● **YOUR ASSIGNMENT**
Quote exactly, and only, the lines of the material below from the line with "Lemma wp_sizes_reads tables" through the line with "w2 [Hw2 Hr].".
┌──
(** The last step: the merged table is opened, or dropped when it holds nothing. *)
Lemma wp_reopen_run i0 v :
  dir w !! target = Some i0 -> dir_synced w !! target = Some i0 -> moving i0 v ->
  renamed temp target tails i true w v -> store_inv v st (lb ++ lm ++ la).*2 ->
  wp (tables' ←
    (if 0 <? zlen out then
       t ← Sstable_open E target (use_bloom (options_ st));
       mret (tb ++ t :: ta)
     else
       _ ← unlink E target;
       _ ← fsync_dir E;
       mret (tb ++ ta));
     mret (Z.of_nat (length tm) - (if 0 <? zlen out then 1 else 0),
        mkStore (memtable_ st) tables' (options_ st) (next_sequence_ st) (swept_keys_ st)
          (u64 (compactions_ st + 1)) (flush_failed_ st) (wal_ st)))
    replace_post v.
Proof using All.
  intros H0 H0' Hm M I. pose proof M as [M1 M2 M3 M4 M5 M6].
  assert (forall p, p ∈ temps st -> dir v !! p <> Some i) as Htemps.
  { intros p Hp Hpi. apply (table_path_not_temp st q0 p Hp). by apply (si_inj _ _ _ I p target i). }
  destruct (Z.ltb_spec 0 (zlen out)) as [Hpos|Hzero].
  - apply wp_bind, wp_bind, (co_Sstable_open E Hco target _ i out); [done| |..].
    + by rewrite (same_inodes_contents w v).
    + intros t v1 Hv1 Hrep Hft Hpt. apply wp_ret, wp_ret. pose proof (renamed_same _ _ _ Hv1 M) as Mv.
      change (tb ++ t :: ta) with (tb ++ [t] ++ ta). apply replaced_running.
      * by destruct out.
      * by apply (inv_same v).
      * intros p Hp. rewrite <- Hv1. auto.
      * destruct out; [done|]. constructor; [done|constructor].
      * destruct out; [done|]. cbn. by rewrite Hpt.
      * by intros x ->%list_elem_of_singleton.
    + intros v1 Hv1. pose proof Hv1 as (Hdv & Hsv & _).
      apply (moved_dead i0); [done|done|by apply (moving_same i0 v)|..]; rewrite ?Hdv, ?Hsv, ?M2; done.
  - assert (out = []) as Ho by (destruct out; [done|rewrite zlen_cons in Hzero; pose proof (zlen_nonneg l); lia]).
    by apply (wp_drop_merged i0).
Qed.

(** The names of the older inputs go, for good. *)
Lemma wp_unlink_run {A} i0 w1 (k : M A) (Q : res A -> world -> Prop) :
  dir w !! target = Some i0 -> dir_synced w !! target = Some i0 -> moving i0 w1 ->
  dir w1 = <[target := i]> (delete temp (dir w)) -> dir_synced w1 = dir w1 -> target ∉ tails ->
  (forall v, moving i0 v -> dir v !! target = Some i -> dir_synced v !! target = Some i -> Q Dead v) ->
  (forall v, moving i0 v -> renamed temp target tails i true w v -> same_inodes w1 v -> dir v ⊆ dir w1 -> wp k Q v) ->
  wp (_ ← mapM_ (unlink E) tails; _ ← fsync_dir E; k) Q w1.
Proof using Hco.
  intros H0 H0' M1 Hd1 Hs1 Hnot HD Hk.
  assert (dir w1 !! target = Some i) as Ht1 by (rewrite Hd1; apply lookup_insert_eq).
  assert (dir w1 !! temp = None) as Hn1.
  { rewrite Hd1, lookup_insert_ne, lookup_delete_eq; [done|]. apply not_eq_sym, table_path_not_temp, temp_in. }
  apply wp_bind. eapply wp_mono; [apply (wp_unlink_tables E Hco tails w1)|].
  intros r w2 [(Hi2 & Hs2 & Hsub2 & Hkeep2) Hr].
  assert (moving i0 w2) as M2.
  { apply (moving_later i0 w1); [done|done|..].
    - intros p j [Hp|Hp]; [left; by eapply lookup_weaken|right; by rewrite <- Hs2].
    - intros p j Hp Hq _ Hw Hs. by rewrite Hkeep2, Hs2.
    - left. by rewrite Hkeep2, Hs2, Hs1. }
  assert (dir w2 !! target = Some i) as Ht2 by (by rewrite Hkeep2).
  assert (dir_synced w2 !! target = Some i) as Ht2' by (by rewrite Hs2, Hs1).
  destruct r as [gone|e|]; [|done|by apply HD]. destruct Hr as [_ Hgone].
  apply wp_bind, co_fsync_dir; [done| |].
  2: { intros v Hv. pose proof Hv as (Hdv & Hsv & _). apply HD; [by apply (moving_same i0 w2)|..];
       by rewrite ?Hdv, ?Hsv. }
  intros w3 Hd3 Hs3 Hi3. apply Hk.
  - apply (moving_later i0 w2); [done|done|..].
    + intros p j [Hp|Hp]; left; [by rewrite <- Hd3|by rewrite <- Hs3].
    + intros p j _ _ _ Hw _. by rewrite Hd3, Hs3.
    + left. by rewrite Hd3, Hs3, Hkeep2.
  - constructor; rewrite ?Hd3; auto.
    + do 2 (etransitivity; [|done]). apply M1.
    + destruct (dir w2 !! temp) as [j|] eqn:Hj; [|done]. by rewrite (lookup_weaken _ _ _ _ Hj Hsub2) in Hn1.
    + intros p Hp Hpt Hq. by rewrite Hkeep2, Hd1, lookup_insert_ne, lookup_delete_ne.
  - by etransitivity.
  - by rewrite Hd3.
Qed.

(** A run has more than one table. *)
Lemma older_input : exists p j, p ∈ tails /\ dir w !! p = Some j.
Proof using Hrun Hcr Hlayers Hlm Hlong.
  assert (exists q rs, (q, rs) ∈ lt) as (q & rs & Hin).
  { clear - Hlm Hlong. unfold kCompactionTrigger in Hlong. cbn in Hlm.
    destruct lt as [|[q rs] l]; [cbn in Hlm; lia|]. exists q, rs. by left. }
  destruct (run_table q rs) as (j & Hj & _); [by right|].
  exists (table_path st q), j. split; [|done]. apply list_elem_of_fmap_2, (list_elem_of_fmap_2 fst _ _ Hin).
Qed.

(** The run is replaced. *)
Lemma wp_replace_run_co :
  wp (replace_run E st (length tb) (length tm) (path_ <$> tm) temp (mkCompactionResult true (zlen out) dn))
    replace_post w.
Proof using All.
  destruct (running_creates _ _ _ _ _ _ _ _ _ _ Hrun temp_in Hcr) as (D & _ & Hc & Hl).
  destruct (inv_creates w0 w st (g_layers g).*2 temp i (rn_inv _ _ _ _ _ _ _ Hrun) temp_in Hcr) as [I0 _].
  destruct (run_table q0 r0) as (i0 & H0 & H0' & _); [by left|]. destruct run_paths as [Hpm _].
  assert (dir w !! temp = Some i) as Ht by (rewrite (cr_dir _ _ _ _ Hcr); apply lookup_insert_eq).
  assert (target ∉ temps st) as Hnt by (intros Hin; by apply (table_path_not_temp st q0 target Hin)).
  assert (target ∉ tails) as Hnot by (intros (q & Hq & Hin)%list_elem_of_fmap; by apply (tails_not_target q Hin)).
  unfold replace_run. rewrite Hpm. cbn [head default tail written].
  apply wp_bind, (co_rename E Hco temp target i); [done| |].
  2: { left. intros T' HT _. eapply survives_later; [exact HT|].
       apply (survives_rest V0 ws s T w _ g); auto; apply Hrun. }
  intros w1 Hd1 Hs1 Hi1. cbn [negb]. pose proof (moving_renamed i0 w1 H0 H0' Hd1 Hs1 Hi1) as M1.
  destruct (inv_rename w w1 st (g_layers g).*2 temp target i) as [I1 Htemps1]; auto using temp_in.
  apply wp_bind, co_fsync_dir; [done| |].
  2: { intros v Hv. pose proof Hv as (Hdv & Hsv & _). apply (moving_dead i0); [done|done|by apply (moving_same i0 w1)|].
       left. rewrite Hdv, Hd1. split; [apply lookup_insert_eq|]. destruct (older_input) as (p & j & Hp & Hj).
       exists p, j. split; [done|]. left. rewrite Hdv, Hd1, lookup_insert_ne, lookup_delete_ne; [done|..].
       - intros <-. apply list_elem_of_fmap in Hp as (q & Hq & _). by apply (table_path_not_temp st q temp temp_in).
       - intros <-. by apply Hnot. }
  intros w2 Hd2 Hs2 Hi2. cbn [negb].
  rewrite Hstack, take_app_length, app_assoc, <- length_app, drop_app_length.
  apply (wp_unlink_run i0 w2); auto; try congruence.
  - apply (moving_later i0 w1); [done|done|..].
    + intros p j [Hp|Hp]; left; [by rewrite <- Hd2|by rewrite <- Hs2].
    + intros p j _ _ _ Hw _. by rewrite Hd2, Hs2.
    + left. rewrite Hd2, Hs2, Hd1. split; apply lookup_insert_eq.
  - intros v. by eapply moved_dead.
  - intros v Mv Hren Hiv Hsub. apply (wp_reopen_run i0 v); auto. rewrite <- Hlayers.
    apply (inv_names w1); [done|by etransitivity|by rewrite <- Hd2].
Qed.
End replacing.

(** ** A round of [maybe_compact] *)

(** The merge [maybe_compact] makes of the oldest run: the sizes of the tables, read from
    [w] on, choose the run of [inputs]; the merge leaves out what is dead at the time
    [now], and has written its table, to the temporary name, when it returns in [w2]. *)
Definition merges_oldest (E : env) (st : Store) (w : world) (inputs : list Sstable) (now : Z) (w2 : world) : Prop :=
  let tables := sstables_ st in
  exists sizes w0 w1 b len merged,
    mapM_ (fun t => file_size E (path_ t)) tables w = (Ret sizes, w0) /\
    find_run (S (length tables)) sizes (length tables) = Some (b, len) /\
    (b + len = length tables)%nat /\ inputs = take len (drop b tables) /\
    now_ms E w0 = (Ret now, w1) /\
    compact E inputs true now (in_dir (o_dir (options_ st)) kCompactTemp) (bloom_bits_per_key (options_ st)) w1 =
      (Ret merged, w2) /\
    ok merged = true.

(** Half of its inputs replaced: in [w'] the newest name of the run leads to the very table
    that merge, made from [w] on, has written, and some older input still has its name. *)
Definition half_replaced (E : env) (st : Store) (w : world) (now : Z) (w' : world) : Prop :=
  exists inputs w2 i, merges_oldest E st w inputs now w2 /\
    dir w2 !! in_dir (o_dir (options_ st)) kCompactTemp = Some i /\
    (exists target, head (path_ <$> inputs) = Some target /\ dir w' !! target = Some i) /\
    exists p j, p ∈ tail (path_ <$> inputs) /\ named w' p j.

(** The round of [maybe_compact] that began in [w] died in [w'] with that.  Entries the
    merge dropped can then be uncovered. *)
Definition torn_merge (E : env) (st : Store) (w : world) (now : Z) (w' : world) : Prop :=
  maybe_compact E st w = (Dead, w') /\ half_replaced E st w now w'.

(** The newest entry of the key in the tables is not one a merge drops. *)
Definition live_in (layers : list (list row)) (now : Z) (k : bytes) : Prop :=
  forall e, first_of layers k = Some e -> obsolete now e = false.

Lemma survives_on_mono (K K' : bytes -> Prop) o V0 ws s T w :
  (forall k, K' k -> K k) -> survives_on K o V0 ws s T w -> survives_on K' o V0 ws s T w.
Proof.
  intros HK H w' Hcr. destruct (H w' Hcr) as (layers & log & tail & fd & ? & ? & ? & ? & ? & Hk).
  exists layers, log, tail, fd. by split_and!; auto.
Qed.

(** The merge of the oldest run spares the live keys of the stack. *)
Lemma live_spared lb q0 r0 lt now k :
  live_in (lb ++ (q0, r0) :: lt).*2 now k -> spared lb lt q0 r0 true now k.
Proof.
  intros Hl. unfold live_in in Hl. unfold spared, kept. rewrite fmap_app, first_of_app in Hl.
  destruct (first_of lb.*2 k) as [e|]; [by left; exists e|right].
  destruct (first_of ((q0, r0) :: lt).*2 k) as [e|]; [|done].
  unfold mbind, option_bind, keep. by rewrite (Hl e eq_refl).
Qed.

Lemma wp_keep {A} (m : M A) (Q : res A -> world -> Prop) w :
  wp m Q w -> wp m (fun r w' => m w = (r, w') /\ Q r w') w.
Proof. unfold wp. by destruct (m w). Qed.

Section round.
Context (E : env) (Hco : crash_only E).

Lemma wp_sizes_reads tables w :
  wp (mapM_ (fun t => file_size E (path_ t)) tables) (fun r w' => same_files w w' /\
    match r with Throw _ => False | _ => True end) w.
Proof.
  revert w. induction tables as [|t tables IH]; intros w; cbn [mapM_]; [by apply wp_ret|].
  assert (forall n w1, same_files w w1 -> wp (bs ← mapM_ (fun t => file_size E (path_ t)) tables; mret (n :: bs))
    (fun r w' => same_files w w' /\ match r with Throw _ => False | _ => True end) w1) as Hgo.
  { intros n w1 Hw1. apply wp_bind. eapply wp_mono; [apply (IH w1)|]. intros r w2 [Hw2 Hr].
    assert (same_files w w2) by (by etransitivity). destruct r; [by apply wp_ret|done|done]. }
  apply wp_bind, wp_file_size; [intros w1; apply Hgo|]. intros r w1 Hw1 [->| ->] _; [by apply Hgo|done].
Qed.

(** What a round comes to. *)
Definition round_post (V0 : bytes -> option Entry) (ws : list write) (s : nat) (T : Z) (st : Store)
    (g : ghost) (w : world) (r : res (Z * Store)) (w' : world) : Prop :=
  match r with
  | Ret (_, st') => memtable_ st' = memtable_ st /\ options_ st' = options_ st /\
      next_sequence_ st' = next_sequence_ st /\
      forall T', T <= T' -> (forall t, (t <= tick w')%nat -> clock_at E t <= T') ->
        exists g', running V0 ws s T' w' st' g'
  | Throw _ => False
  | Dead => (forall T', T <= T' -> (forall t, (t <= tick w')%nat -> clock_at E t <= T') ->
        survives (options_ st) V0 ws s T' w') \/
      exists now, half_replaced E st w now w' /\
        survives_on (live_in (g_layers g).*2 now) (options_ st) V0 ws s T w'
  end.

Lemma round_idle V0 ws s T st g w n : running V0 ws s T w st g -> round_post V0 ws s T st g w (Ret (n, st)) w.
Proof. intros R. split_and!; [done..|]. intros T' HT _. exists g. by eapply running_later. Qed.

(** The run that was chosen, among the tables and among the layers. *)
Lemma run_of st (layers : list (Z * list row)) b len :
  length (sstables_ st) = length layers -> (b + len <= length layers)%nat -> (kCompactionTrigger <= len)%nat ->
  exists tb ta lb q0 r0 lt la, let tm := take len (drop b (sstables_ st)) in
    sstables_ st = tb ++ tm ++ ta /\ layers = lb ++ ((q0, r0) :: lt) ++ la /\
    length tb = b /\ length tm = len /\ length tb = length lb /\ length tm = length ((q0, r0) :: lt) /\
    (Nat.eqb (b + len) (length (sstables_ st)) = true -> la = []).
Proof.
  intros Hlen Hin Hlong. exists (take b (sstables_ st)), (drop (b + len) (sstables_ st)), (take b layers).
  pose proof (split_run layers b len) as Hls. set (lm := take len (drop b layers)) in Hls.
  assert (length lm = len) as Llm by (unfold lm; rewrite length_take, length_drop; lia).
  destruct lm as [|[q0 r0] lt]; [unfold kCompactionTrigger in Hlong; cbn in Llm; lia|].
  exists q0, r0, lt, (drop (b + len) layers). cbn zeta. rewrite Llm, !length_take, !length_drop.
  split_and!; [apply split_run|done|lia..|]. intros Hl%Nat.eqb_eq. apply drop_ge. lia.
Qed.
└──
● **SOLUTION**
Lemma wp_sizes_reads tables w :
  wp (mapM_ (fun t => file_size E (path_ t)) tables) (fun r w' => same_files w w' /\
    match r with Throw _ => False | _ => True end) w.
Proof.
  revert w. induction tables as [|t tables IH]; intros w; cbn [mapM_]; [by apply wp_ret|].
  assert (forall n w1, same_files w w1 -> wp (bs ← mapM_ (fun t => file_size E (path_ t)) tables; mret (n :: bs))
    (fun r w' => same_files w w' /\ match r with Throw _ => False | _ => True end) w1) as Hgo.
  { intros n w1 Hw1. apply wp_bind. eapply wp_mono; [apply (IH w1)|]. intros r w2 [Hw2 Hr].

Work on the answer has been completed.